• **Exercise goal**:
Copy exactly the lines of the records below, and only those lines, beginning with the line that contains "70) : cp_scope." and ending with the line that contains "(** *** The Unicode tables of CPython 3.11 *)".
┌─ Records shown
(** * The query guard of the NL-to-SQL demo (src/app.py)

    A shallow embedding of [clean_sql_query], [generate_sql_query],
    [execute_sql_query] and the button handler of [main], followed by the
    properties of the specification that concern them.

    A Python [str] is a list of code points.  [str.upper], [str.lower],
    [str.strip] and the classes [\s] and [\w] of module [re] are embedded
    with the tables of CPython 3.11 (Unicode 14.0.0): the full case mappings,
    [Py_UNICODE_ISSPACE], [Py_UNICODE_ISALNUM], and the Cased and
    Case_Ignorable properties that [str.lower] consults at a capital sigma. *)

From Stdlib Require Import List Ascii String Bool Arith NArith Lia.
Import ListNotations.

Local Open Scope list_scope.

(** ** Python strings *)

Definition str := list N.

(** A character is written as its ASCII literal and stands for its code
    point. *)
Definition code_of_bytes (l : list Byte.byte) : option N :=
  match l with
  | [b] => Some (Byte.to_N b)
  | _ => None
  end.

Definition bytes_of_code (c : N) : option (list Byte.byte) :=
  match Byte.of_N c with
  | Some b => Some [b]
  | None => None
  end.

Declare Scope cp_scope.
Delimit Scope cp_scope with cp.
String Notation N code_of_bytes bytes_of_code : cp_scope.
Notation "a =? b" := (N.eqb a b) (at level 70) : cp_scope.
Local Open Scope cp_scope.

Definition cp (a : ascii) : N := N_of_ascii a.

Notation "'$' s" := (map cp (list_ascii_of_string s%string))
  (at level 8, s at level 0, format "'$' s").

(** *** The Unicode tables of CPython 3.11 *)

(** [spaces], [case_ignorable_ranges] and [cased_ranges] are complete;
    [word_ranges], [upper_table] and [lower_table] list the code points from
    128 up, and the functions below write the ASCII range out. *)

Definition spaces : list N :=
  ([ 9; 10; 11; 12; 13; 28; 29; 30; 31; 32; 133; 160; 5760; 8192; 8193; 8194;
     8195; 8196; 8197; 8198; 8199; 8200; 8201; 8202; 8232; 8233; 8239; 8287;
     12288 ])%N.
└─
• **Answer to this problem**:
Notation "a =? b" := (N.eqb a b) (at level 70) : cp_scope.
Local Open Scope cp_scope.

Definition cp (a : ascii) : N := N_of_ascii a.

Notation "'$' s" := (map cp (list_ascii_of_string s%string))
  (at level 8, s at level 0, format "'$' s").

(** *** The Unicode tables of CPython 3.11 *)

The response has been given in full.